Furthermore, while most programming languages are expressed by (subclasses) of well-understood context-free grammars (CFGs), no consensual grammatical formalism has yet been accepted by the whole linguistic community for the description of human languages. On the contrary, new formalisms (or variants of older ones) appear constantly. Many of them may be classified into the three following large families:
- Mildly Context-Sensitive (MCS) formalisms
They manipulate possibly complex elementary structures with enough restrictions to ensure the possibility of parsing with polynomial time complexities. They include, for instance, Tree Adjoining Grammars (TAGs) and Multi-component TAGs with trees as elementary structures, Linear Indexed Grammars (LIGs). Although they are strictly more powerful than MCS formalisms, Range Concatenation Grammars (RCGs, introduced and used by Alpage members, such as Pierre Boullier and Benoît Sagot [65] , [106] , [111] ) are also parsable in polynomial time.
- Unification-based formalisms
They combine a context-free backbone with logic arguments as decoration on non-terminals. Most famous representatives are Definite Clause Grammars (DCGs) where PROLOG powerful unification is used to compute and propagate these logic arguments. More recent formalisms, like Lexical Functional Grammars (LFGs) and Head-Driven Phrasal Structure Grammars (HPSGs) rely on more expressive Typed Feature Structures (TFS) or constraints.

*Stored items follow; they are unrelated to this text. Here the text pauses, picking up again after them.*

Lemma active_tx d : InTransaction_ d = true -> exists s t, d = DB.mk s (Some t).
Proof. unfold InTransaction_. rewrite bool_decide_eq_true. intros [t E]. destruct d; cbn in E; subst. eauto. Qed.

Lemma inactive d : InTransaction_ d = false -> d = DB.mk (DB.store d) None.
Proof.
  unfold InTransaction_. rewrite bool_decide_eq_false, <- eq_None_not_Some.
  destruct d; cbn. by intros ->.
Qed.

(** Rewrite the run of a claiming loop with what it is equal to. *)
Ltac rewrite_claim H :=
  match goal with
  | |- context [claim_tasks ?a ?b ?c ?d ?e] =>
      let E := fresh in pose proof (H : claim_tasks a b c d e = _) as E; rewrite E; done
  | |- context [claim_rows ?a ?b ?c ?d ?e] =>
      let E := fresh in pose proof (H : claim_rows a b c d e = _) as E; rewrite E; done
  end.

Section laws.
Context (codec : CursorCodec.t).
#[local] Existing Instance MemStore.

Lemma in_tx_refused {A} e (f : tx.t -> res A * tx.t) d :
  InTransaction_ d = false -> in_tx e f d = (Err e, d).
Proof. intros ->%inactive. done. Qed.

Lemma create_implements task d :
  sound_db d -> InTransaction_ d = true ->
  @implements _ _ (MemStore codec) (MemModel codec) (Create_ task) (Ledger.Create task) d.
Proof.
  intros [Hs Ht] (s & t & ->)%active_tx. cbn in Hs, Ht.
  destruct (Ledger.tasks (laid_over s t) !! Task.ID task) as [x|] eqn:E.
  - apply (in_tx_implements codec _ _ s t (Err (ConflictError (Task.ID task) 0 0)) t);
      [|done..|unfold Ledger.Create; by rewrite E].
    unfold Create_, in_tx; cbn. rewrite tx_get_view. unfold Ledger.Get. by rewrite E.
  - apply (in_tx_implements codec _ _ s t (Ok tt) (stage task t)); [|done|by apply stage_sound|].
    + unfold Create_, in_tx; cbn. rewrite tx_get_view. unfold Ledger.Get. by rewrite E.
    + unfold Ledger.Create. by rewrite E, stage_view.
Qed.

Lemma update_implements task v d :
  sound_db d -> InTransaction_ d = true ->
  @implements _ _ (MemStore codec) (MemModel codec) (Update_ task v) (Ledger.Update task v) d.
Proof.
  intros [Hs Ht] (s & t & ->)%active_tx. cbn in Hs, Ht.
  assert (Hm : forall r t', (match Ledger.Get (Task.ID task) (laid_over s t) with
      | Err err => (Err err, t)
      | Ok current =>
          if decide (Task.Version current <> v)
          then (Err (ConflictError (Task.ID task) v (Task.Version current)), t)
          else (Ok tt, stage task t)
      end = (r, t')) -> Update_ task v (DB.mk s (Some t)) = (r, DB.mk s (Some t'))).
  { intros r t' H. unfold Update_, in_tx; cbn. by rewrite tx_get_view, H. }
  unfold Ledger.Get in Hm.
  destruct (Ledger.tasks (laid_over s t) !! Task.ID task) as [x|] eqn:E.
  - destruct (decide (Task.Version x = v)) as [Hv|Hv].
    + apply (in_tx_implements codec _ _ s t (Ok tt) (stage task t));
        [apply Hm; by rewrite decide_False by (by intros [])|done|by apply stage_sound|].
      unfold Ledger.Update. by rewrite E, decide_True, stage_view by done.
    + apply (in_tx_implements codec _ _ s t
        (Err (ConflictError (Task.ID task) v (Task.Version x))) t);
        [apply Hm; by rewrite decide_True|done..|].
      unfold Ledger.Update. by rewrite E, decide_False by done.
  - apply (in_tx_implements codec _ _ s t (Err (NotFoundError (Task.ID task))) t);
      [by apply Hm|done..|]. unfold Ledger.Update. by rewrite E.
Qed.

Lemma append_history_implements records d :
  sound_db d -> InTransaction_ d = true ->
  @implements _ _ (MemStore codec) (MemModel codec) (AppendHistory_ records)
    (Ledger.AppendHistory records) d.
Proof.
  intros [Hs Ht] (s & t & ->)%active_tx. cbn in Hs, Ht.
  apply (in_tx_implements codec _ _ s t (Ok tt) (for_each append_record records t));
    [|done|by apply append_records_sound|].
  - unfold AppendHistory_. by destruct records.
  - unfold Ledger.AppendHistory. by rewrite append_records_view.
Qed.

Lemma append_implements events d :
  sound_db d -> InTransaction_ d = true ->
  NoDup ((Event.ID <$> events) ++ Ledger.keys (view_db d)) ->
  @implements _ _ (MemStore codec) (MemModel codec) (Append_ events) (Ledger.Append events) d.
Proof.
  intros [Hs Ht] (s & t & ->)%active_tx Hd. cbn in Hs, Ht.
  apply (in_tx_implements codec _ _ s t (Ok tt) (for_each append_row events t));
    [done|done|by apply append_rows_sound|].
  unfold Ledger.Append. by rewrite append_rows_view.
Qed.

Lemma claim_overdue_implements lease d :
  sound_db d -> InTransaction_ d = true ->
  @implements _ _ (MemStore codec) (MemModel codec) (ClaimOverdue_ lease)
    (Ledger.ClaimOverdue lease) d.
Proof.
  intros [Hs Ht] (s & t & ->)%active_tx. cbn in Hs, Ht.
  set (limit := if decide (LeaseRequest.Limit lease <= 0)%Z then 100%Z else LeaseRequest.Limit lease).
  assert (Hlim : (0 <= limit)%Z) by (subst limit; case_decide; lia).
  pose proof (claim_tasks_spec lease limit
    (merge_sort (no_later Ledger.by_task_id) (Ledger.snapshot (laid_over s t))) [] t Hlim) as Hc.
  cbv zeta in Hc. rewrite Nat.sub_0_r in Hc. cbn [app] in Hc.
  match type of Hc with _ = (?c, ?t') =>
    apply (in_tx_implements codec _ _ s t (Ok c) t'); [|done|by apply stage_all_sound|] end.
  - unfold ClaimOverdue_, in_tx; cbn. rewrite_claim Hc.
  - rewrite stage_all_view. done.
Qed.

- Unification-based formalisms with an MCS backbone
The two above-mentioned characteristics may be combined, for instance by adding logic arguments or constraints to non-terminals in TAGs.
However, despite this diversity, convergences may be found between these formalisms and most of them take place in a so-called Horn continuum, i.e. a set of formalisms with increasing complexities, ranging from Propositional Horn Clauses to first-order Horn Clauses (roughly speaking equivalent to PROLOG), and even beyond.